C’est désormais officiel : les États-Unis ne font plus partie de l’Organisation mondiale de la Santé (OMS). Un an après l’annonce initiale de Donald Trump, le ministère américain de la Santé a confirmé, jeudi 22 janvier 2026, le retrait définitif du pays, entraînant le rappel immédiat de l’ensemble de son personnel. Cette rupture, motivée par des griefs politiques et financiers, plonge l’agence onusienne dans une crise budgétaire et opérationnelle sans précédent, à un moment où la coopération internationale apparaît plus fragile que jamais.
L’administration américaine reproche principalement à l’OMS sa gestion de la pandémie de Covid-19, notamment sa lenteur à reconnaître la transmission du virus par voie aérienne. Au-delà des critiques sanitaires, Washington dénonce une influence jugée excessive de la Chine au sein de l’organisation et estime que le retour sur investissement de ses contributions financières n’est plus satisfaisant. Ce retrait marque l’aboutissement d’une procédure de préavis d’un an, imposée par la législation américaine, rendant la rupture pleinement effective.
Les conséquences de ce départ sont lourdes pour la santé publique mondiale. Les États-Unis assuraient jusqu’à présent près de 18 % du budget de l’OMS. Le refus de payer les cotisations de 2024 et 2025, évaluées à environ 260 millions de dollars, a déjà contraint l’organisation à réduire de moitié son équipe dirigeante. L’OMS prévoit par ailleurs de licencier près d’un quart de son personnel mondial d’ici la mi-2026. Au-delà de l’impact financier, c’est une expertise scientifique majeure qui disparaît, affaiblissant la capacité collective à prévenir de futures pandémies.

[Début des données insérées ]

Lemma second_start_refreshes_witness : refresh (kg_of kg_twice.1) = true.
Proof.
  pose proof (kg_of_spec (KeygenTaproot "a" toy_ids 1 None) ltac:(by vm_compute)) as E1.
  pose proof (kg_of_spec kg_twice ltac:(by vm_compute)) as E2.
  destruct (second_start_refreshes true toy_ids 1 "a" None None _ _ E1 _ _ E2) as (r & Er & Hr & _).
  apply (f_equal (fun s => kg_of (Ret s))) in Er. change (kg_of kg_twice.1 = r) in Er.
  rewrite Er. exact Hr.
Defined.

(** What the lockstep execution shows of a party. *)
Definition kg_test (i : ID) : bool :=
  match kg_lock !! kg_index i with
  | Some p =>
      match kg_last p with
      | Some r => complete_b p && is_ret (round3_Finalize r) && bool_decide (Phi (k_round2 r) = kg_phis)
      | None => false
      end
  | None => false
  end.

Lemma kg_test_delivers i rand :
  kg_ps !! kg_index i = Some (KG1 (kg_first i), rand) -> kg_test i = true ->
  kg_delivers (kg_first i) kg_phis (kg_res i).
Proof.
  unfold kg_test, kg_res. intros Ei. destruct (kg_lock !! kg_index i) as [p|] eqn:Ep; [|done].
  pose proof (lockstep2_ok (RO := kg_ops) id id kg_ps _ _ _ p Ei) as Hl.
  destruct (Hl Ep) as [Ef Hp]. clear Hl. cbn [mbind option_bind].
  destruct (kg_last p) as [r|] eqn:Er; [|done]. unfold kg_last in Er.
  intros [[Hc Hr]%andb_true_iff Hb]%andb_true_iff.
  apply bool_decide_eq_true in Hb. apply complete_b_ok in Hc. unfold party_ok in Hp.
  destruct (p_round p) as [| |r'] eqn:Epr; try discriminate Er. injection Er as ->.
  rewrite Ef in Hp. exists r, (p_B p), (p_M p).
  destruct (round3_Finalize r) as [res| |]; [|discriminate Hr..].
  exact (conj Hp (conj Hc (conj Hb eq_refl))).
Qed.

Lemma toy_signers_ids : toy_signers ⊆ toy_ids.
Proof. unfold toy_signers, toy_ids. set_solver. Qed.

Lemma toy_quorum : (0 <= 1 < Z.of_nat (length toy_signers))%Z.
Proof. cbn. lia. Qed.

Lemma keygen_threshold_witness :
  exists Y m, Lagrange (C := toy_curve) ["a"; "c"] = Ret m /\
    (forall id, id ∈ toy_ids -> res_key_is Y (kg_res id)) /\
    sumS (C := toy_curve) (fun id => getS m id * res_share (kg_res id)) ["a"; "c"] • 𝐆 = Y.
Proof.
  assert (forallb kg_test toy_ids = true) as T by by vm_compute.
  rewrite forallb_forall in T.
  assert (forall id, id ∈ toy_ids -> exists rand, kg_ps !! kg_index id = Some (KG1 (kg_first id), rand)) as Hi.
  { intros id Hid. repeat (apply elem_of_cons in Hid as [->|Hid]; [eexists; reflexivity|]). by apply elem_of_nil in Hid. }
  assert (forall id, id ∈ toy_ids -> is_kg (KeygenTaproot id toy_ids 1 None).1 = true) as Hk.
  { intros id Hid. repeat (apply elem_of_cons in Hid as [->|Hid]; [by vm_compute|]). by apply elem_of_nil in Hid. }
  assert (bool_decide (@ids_ok toy_curve ["a"; "c"]) = true) as Hok by by vm_compute.
  apply bool_decide_eq_true in Hok.
  destruct (Lagrange_spec _ Hok) as (m & Em & _).
  destruct (keygen_threshold true toy_ids 1 None kg_phis kg_first (fun id => (KeygenTaproot id toy_ids 1 None).2) kg_res)
    as (Y & HY & _ & HS).
  - intros id Hid. exact (kg_of_spec _ (Hk id Hid)).
  - intros id Hid. destruct (Hi id Hid) as [rand E]. apply (kg_test_delivers id rand E).
    apply T. by apply list_elem_of_In.
  - exists Y, m. split; [exact Em|]. split; [exact HY|]. 
    exact (HS ["a"; "c"] m toy_signers_ids Hok toy_quorum Em).
Defined.

(** A deviating participant can crash the others.  The degree of a
    committed polynomial is not checked when it arrives in round 2.  Here a
    participant commits to a constant polynomial, with a valid proof and valid
    shares: every check of the protocol passes, the honest party reaches its
    last round with all messages, and [Finalize] panics on the sum of the
    commitments. *)
Theorem keygen_degree_panic :
  exists r B M e, reached (KG1 (kg_first "a")) (KG3 r) B M /\ complete (KG3 r) B M /\
    round3_Finalize r = Panic e.
Proof.
  assert (match kg_bad !! 0%nat with
          | Some p => match kg_last p with
                      | Some r => complete_b p && match round3_Finalize r with Panic _ => true | _ => false end
                      | None => false
                      end
          | None => false
          end = true) as T by by vm_compute.
  destruct (kg_bad !! 0%nat) as [p|] eqn:Ep; [|discriminate T].
  pose proof (lockstep2_ok (RO := kg_ops) (map bad_message) (map bad_message) kg_ps 0 _ _ p eq_refl) as Hl.
  destruct (Hl Ep) as [Ef Hp]. clear Hl.
  destruct (kg_last p) as [r|] eqn:Er; [|discriminate T]. unfold kg_last in Er.
  apply andb_true_iff in T as [Hc Hr]. apply complete_b_ok in Hc. unfold party_ok in Hp.
  destruct (p_round p) as [| |r'] eqn:Epr; try discriminate Er. injection Er as ->. rewrite Ef in Hp.
  destruct (round3_Finalize r) as [| |e] eqn:E; [discriminate Hr..|].
  exists r, (p_B p), (p_M p), e. exact (conj Hp (conj Hc E)).
Qed.

(** ** The echo broadcast in a key generation *)

(** The first party has entered round 3 and got the broadcast of the second. *)
Definition echo_pair (o : option (list (@MultiHandler (@kg_round toy_curve) (@kg_result toy_curve)))) :
    option (@MultiHandler (@kg_round toy_curve) (@kg_result toy_curve)
            * @MultiHandler (@kg_round toy_curve) (@kg_result toy_curve)) :=
  match o with
  | Some (h1 :: h2 :: _) =>
      match ch_buf (out h2) with
      | m :: _ => match Accept (drain h1).2 m with HOk h => Some (h, h2) | _ => None end
      | [] => None
      end
  | _ => None
  end.

Definition echo_rm : round_Message toy_kg_content := mkRoundMessage "b" "" true (Broadcast3 [] []).

Definition echo_data (h1 : @MultiHandler (@kg_round toy_curve) (@kg_result toy_curve)) : bytes :=
  default [] (m ← queue_get (broadcast h1) 3 "b"; Data m).

Definition echo_check (h1 h2 : @MultiHandler (@kg_round toy_curve) (@kg_result toy_curve)) : bool :=
  match rounds h1 !! 2%Z, rounds h2 !! 2%Z with
  | Some s1, Some s2 =>
      bool_decide (hash (s_helper s1) = hash (s_helper s2))
      && is_some (broadcastHashes h1 !! 2%Z) && is_some (broadcastHashes h2 !! 2%Z)
      && bool_decide (s_Number (currentRound h1) = 3%Z) && bool_decide (s_Number (currentRound h2) = 3%Z)
      && checkBroadcastHash h1
      && bool_decide (queue_get (broadcast h1) 3 "b"
                      = Some (outgoing h2 (currentRound h2) echo_rm (echo_data h1)))
  | _, _ => false
  end.

Lemma kg_sessions : session_ok (k_Helper (kg_first "a")) /\ session_ok (k_Helper (kg_first "b")) /\
  partyIDs (k_Helper (kg_first "a")) = partyIDs (k_Helper (kg_first "b")).
Proof.
  pose proof (kg_of_spec (KeygenTaproot "a" toy_ids 1 None) ltac:(by vm_compute)) as E1.
  pose proof (kg_of_spec (KeygenTaproot "b" toy_ids 1 None) ltac:(by vm_compute)) as E2.
  destruct (fresh_start_ok _ _ _ _ _ _ _ E1) as (r1 & Er1 & S1 & _ & _ & _ & _ & P1).
  destruct (fresh_start_ok _ _ _ _ _ _ _ E2) as (r2 & Er2 & S2 & _ & _ & _ & _ & P2).
  apply (f_equal kg_helper) in Er1, Er2. unfold kg_helper, kg_round1 in Er1, Er2.
  unfold kg_first. rewrite Er1, Er2, P1, P2.
  exact (conj (st_session _ _ S1) (conj (st_session _ _ S2) eq_refl)).
Qed.

Lemma echo_broadcast_witness :
  exists (h1 h2 : @MultiHandler (@kg_round toy_curve) (@kg_result toy_curve)) s1 msgs1 msgs2,
    rounds h1 !! 2%Z = Some s1 /\
    broadcasts (KG1 (kg_first "a")) h1 2 = Some msgs1 /\ broadcasts (KG1 (kg_first "b")) h2 2 = Some msgs2 /\
    (Forall message_fits msgs1 -> Forall message_fits msgs2 ->
     msgs1 = msgs2 \/
     collides (broadcasts_state (hash (s_helper s1)) msgs1) (broadcasts_state (hash (s_helper s1)) msgs2) \/
     exists m1 m2, m1 ∈ msgs1 /\ m2 ∈ msgs2 /\ collides (Message_state m1) (Message_state m2)).
Proof.
  assert (match echo_pair (states kg_ps 1) with Some (h1, h2) => echo_check h1 h2 | None => false end = true)
    as T by by vm_compute.
  pose proof (states_run kg_ps 1) as Hs.
  destruct (states kg_ps 1) as [[|h0 [|h2 hs]]|]; [discriminate T..| |discriminate T].
  specialize (Hs _ eq_refl). unfold echo_pair in T.
  destruct (ch_buf (out h2)) as [|m buf] eqn:Eb; [discriminate T|].
  destruct (Accept (drain h0).2 m) as [h1| | |] eqn:Ea; [|discriminate T..].
  assert (handler_run (KG1 (kg_first "a")) (toy_rand 1) h1 /\ handler_run (KG1 (kg_first "b")) (toy_rand 2) h2)
    as [R1 R2].
  { pose proof (Forall2_lookup_lr _ _ _ 0 (KG1 (kg_first "a"), toy_rand 1) h0 Hs eq_refl eq_refl) as H0.
    split; [exact (run_accept _ _ _ _ _ (drain_run _ _ _ H0) Ea)|].
    exact (Forall2_lookup_lr _ _ _ 1 (KG1 (kg_first "b"), toy_rand 2) h2 Hs eq_refl eq_refl). }
  clear Hs Ea Eb. unfold echo_check in T.
  destruct (rounds h1 !! 2%Z) as [s1|] eqn:E1; [|discriminate T].
  destruct (rounds h2 !! 2%Z) as [s2|] eqn:E2; [|discriminate T].
  rewrite !andb_true_iff, !bool_decide_eq_true in T. destruct T as [[[[[[Eh V1] V2] N1] N2] Hc] Hq].
  destruct (broadcastHashes h1 !! 2%Z) as [v1|] eqn:Ev1; [|discriminate V1].
  destruct (broadcastHashes h2 !! 2%Z) as [v2|] eqn:Ev2; [|discriminate V2].
  destruct kg_sessions as (S1 & S2 & Ep).
  destruct (echo_broadcast (RO := kg_ops) (KG1 (kg_first "a")) (KG1 (kg_first "b")) (toy_rand 1) (toy_rand 2) h1 h2 2 s1 s2
              (currentRound h2) echo_rm (echo_data h1) v1 v2 S1 S2 Ep R1 R2 ltac:(lia) N1 N2 E1 E2 Eh Ev1 Ev2 Hc
              (ex_intro _ "b" (or_intror Hq))) as (msgs1 & msgs2 & B1 & B2 & Hb).
  exists h1, h2, s1, msgs1, msgs2. exact (conj E1 (conj B1 (conj B2 Hb))).
Defined.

Face à ce séisme, le directeur général de l’OMS, Tedros Adhanom Ghebreyesus, multiplie les appels à l’unité. Malgré ses tentatives répétées pour convaincre Donald Trump de revenir sur sa décision, le constat demeure amer. « La meilleure immunité, c’est la solidarité », a-t-il rappelé. Alors que l’Union européenne, l’Allemagne et la fondation Bill & Melinda Gates tentent de combler le vide laissé par Washington, l’avenir de la gouvernance sanitaire mondiale, privée de l’un de ses principaux piliers, reste profondément incertain.